(** * Nonslip lead monitor: the lead pipeline of the Python sources,
      embedded in Rocq.

    Definitions, one module per source file or layer:
    - [PyStr]: the Python string operations the pipeline relies on
      ([str.lower], [in] on strings, [str.title], [str.strip], [str.join]);
    - [PyDict]: lead records as Python dicts with string keys, the object
      store in which the filters mutate them, and calls that may raise;
    - [Matcher]: the first-match keyword loop;
    - [Historical]: historical_data_collector.py (the two filters);
    - [Py]: a state-and-exception monad for the methods with effects;
    - [Monitor]: lead_monitor.py;
    - [Production]: production_monitor.py;
    - [Osha]: osha_scraper.py;
    - [Permits]: permit_scrapers.py ([clean_text]);
    - [HistoricalRun]: the collectors and the summary of
      historical_data_collector.py;
    - [Cased]: the county filter and the slip-and-fall filter over an
      arbitrary case mapping;
    - [Props], [MoreProps]: the notions in which the properties are stated.
    The theorems follow, grouped by the property they settle.

    Strings are sequences of 8-bit characters; [lower], [title] and the
    white-space test act on the ASCII range, which is where every keyword,
    county and city of the configuration lives: on ASCII text they are
    [str.lower], [str.title] and [str.isspace]. Where a configured name
    has a letter that [str.lower] also produces from a character outside
    ASCII (the "k" of "Norfolk", "brookline", "walking" and
    "housekeeping" is the lower case of the Kelvin sign as well), the
    filter is given in [Cased], with the case mapping of the language as
    a parameter. [time.sleep] only delays and is left out. *)

From Stdlib Require Import Ascii.
From stdpp Require Import base decidable option list strings pretty gmap fin_maps functions.

(* ===================================================================== *)
(** * Python strings *)
(* ===================================================================== *)

Module PyStr.

(** The double-quote character, which the HTML templates contain. *)
Definition dq : string := String "034"%char EmptyString.

(** The line feed inside the triple-quoted templates. *)
Definition nl : string := String "010"%char EmptyString.

Definition is_upper (c : ascii) : bool :=
  let n := nat_of_ascii c in (65 <=? n) && (n <=? 90).

Definition is_lower (c : ascii) : bool :=
  let n := nat_of_ascii c in (97 <=? n) && (n <=? 122).

Definition to_lower (c : ascii) : ascii :=
  if is_upper c then ascii_of_nat (nat_of_ascii c + 32) else c.

Definition to_upper (c : ascii) : ascii :=
  if is_lower c then ascii_of_nat (nat_of_ascii c - 32) else c.

(** [s.lower()] *)
Fixpoint lower (s : string) : string :=
  match s with
  | EmptyString => EmptyString
  | String c s' => String (to_lower c) (lower s')
  end.

(** [s.title()]: a cased character is upper-cased when the character
    before it is not cased, and lower-cased otherwise. *)
Fixpoint title_from (prev_cased : bool) (s : string) : string :=
  match s with
  | EmptyString => EmptyString
  | String c s' =>
      if is_lower c || is_upper c
      then String (if prev_cased then to_lower c else to_upper c)
                  (title_from true s')
      else String c (title_from false s')
  end.

Definition title (s : string) : string := title_from false s.

(** [s.startswith(p)] *)
Fixpoint prefixb (p s : string) : bool :=
  match p, s with
  | EmptyString, _ => true
  | String _ _, EmptyString => false
  | String a p', String b s' => bool_decide (a = b) && prefixb p' s'
  end.

(** [p in s] on strings. *)
Fixpoint substringb (p s : string) : bool :=
  prefixb p s ||
  match s with
  | EmptyString => false
  | String _ s' => substringb p s'
  end.

(** [sep.join(parts)] *)
Fixpoint join (sep : string) (parts : list string) : string :=
  match parts with
  | [] => EmptyString
  | [x] => x
  | x :: rest => x +:+ sep +:+ join sep rest
  end.

(** The pieces of an f-string, put together. *)
Definition cat (parts : list string) : string :=
  foldr String.append EmptyString parts.

(** White space as [str.isspace] sees it in the 8-bit range covered here:
    tab, line feed, vertical tab, form feed, carriage return, the four
    separators 28..31 and the space. *)
Definition is_space (c : ascii) : bool :=
  let n := nat_of_ascii c in
  ((9 <=? n) && (n <=? 13)) || ((28 <=? n) && (n <=? 32)).

Fixpoint lstrip (s : string) : string :=
  match s with
  | EmptyString => EmptyString
  | String c s' => if is_space c then lstrip s' else s
  end.

Fixpoint rstrip (s : string) : string :=
  match s with
  | EmptyString => EmptyString
  | String c s' =>
      match rstrip s' with
      | EmptyString => if is_space c then EmptyString else String c EmptyString
      | r => String c r
      end
  end.

(** [s.strip()] *)
Definition strip (s : string) : string := rstrip (lstrip s).

(** What [p in s] means: [p] occurs as a contiguous block of [s]. *)
Definition Substring (p s : string) : Prop :=
  ∃ pre post, s = pre +:+ p +:+ post.

(** Case-insensitive occurrence: some block of [s] equals [p] up to the
    case of its letters. *)
Definition CISubstring (p s : string) : Prop :=
  ∃ pre mid post, s = pre +:+ mid +:+ post ∧ lower mid = lower p.

End PyStr.

Import PyStr.

(* ===================================================================== *)
(** * Python dicts and the object store *)
(* ===================================================================== *)

Module PyDict.

(** The values the lead dicts hold: text, or [None]. *)
Inductive value : Type :=
  | VStr (s : string)
  | VNone.

#[global] Instance value_eq_dec : EqDecision value.
Proof. solve_decision. Defined.

(** [str(v)], also what an f-string prints for [v]. *)
Definition py_str (v : value) : string :=
  match v with
  | VStr s => s
  | VNone => "None"
  end.

(** Truth value of [v] in a condition: [None] and the empty text are false. *)
Definition truthy (v : value) : bool :=
  match v with
  | VStr EmptyString => false
  | VStr _ => true
  | VNone => false
  end.

(** A lead is a dict with string keys. Two dicts are equal in Python when
    they hold the same keys with equal values, whatever the insertion
    order: that is equality of finite maps. *)
Abbreviation lead := (gmap string value).

(** [d.get(k, dflt)] *)
Definition get_default (d : lead) (k : string) (dflt : value) : value :=
  default dflt (d !! k).

(** [d.get(k)] *)
Definition get (d : lead) (k : string) : value := get_default d k VNone.

(** Object identities and the store: each dict object has an identity, and
    the store gives its current contents. A list of leads is a list of
    identities, so a dict reachable from two lists is one object. *)
Abbreviation loc := nat.
Abbreviation heap := (loc → lead).

(** [lead[k] = v] on the object [l]. *)
Definition store (h : heap) (l : loc) (k : string) (v : value) : heap :=
  <[l := <[k := v]> (h l)]> h.

(** [lead in leads]: an element that is the same object or compares equal. *)
Definition py_in (h : heap) (l : loc) (ls : list loc) : bool :=
  existsb (λ l', bool_decide (l' = l) || bool_decide (h l' = h l)) ls.

(** Freshly created dicts get the identities [0, 1, ...] in creation order. *)
Definition heap_of (ds : list lead) : heap := λ l, default ∅ (ds !! l).
Definition locs_of (ds : list lead) : list loc := seq 0 (length ds).

(** The dicts a list of identities denotes in a store. *)
Definition deref (h : heap) (ls : list loc) : list lead := h <$> ls.

(** A Python call either returns or raises. *)
Inductive result (A : Type) : Type :=
  | Ok (a : A)
  | Raise (e : string).
Arguments Ok {A} a.
Arguments Raise {A} e.

#[global] Instance result_eq_dec {A} `{EqDecision A} : EqDecision (result A).
Proof. solve_decision. Defined.

End PyDict.

Import PyDict.

(* ===================================================================== *)
(** * Keyword matching, as the three industry filters do it *)
(* ===================================================================== *)

Module Matcher.

(** [for keyword in keywords: if keyword.lower() in text: ...; break]:
    the keyword the loop stops at, if any. *)
Fixpoint first_match (keywords : list string) (text : string) : option string :=
  match keywords with
  | [] => None
  | keyword :: rest =>
      if substringb (lower keyword) text then Some keyword
      else first_match rest text
  end.

End Matcher.

Import Matcher.

(* ===================================================================== *)
(** * historical_data_collector.py *)
(* ===================================================================== *)

Module Historical.

Definition TARGET_COUNTIES : list string := ["Middlesex"; "Norfolk"; "Worcester"].

Definition TARGET_INDUSTRIES : list string :=
  [ "restaurant"; "food service"; "dining"; "cafe"; "bar";
    "healthcare"; "hospital"; "medical center"; "clinic"; "health";
    "school"; "university"; "college"; "education"; "academy";
    "hotel"; "motel"; "resort"; "lodging"; "inn";
    "country club"; "golf club"; "club";
    "assisted living"; "nursing home"; "senior living"; "retirement"; "55+";
    "fitness center"; "gym"; "health club"; "wellness" ].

Exercise description: Return exactly, and only, the lines from the start of the listing through the line with "- [Osha]: osha_scraper.py;".

Result of the exercise:
(** * Nonslip lead monitor: the lead pipeline of the Python sources,
      embedded in Rocq.

    Definitions, one module per source file or layer:
    - [PyStr]: the Python string operations the pipeline relies on
      ([str.lower], [in] on strings, [str.title], [str.strip], [str.join]);
    - [PyDict]: lead records as Python dicts with string keys, the object
      store in which the filters mutate them, and calls that may raise;
    - [Matcher]: the first-match keyword loop;
    - [Historical]: historical_data_collector.py (the two filters);
    - [Py]: a state-and-exception monad for the methods with effects;
    - [Monitor]: lead_monitor.py;
    - [Production]: production_monitor.py;
    - [Osha]: osha_scraper.py;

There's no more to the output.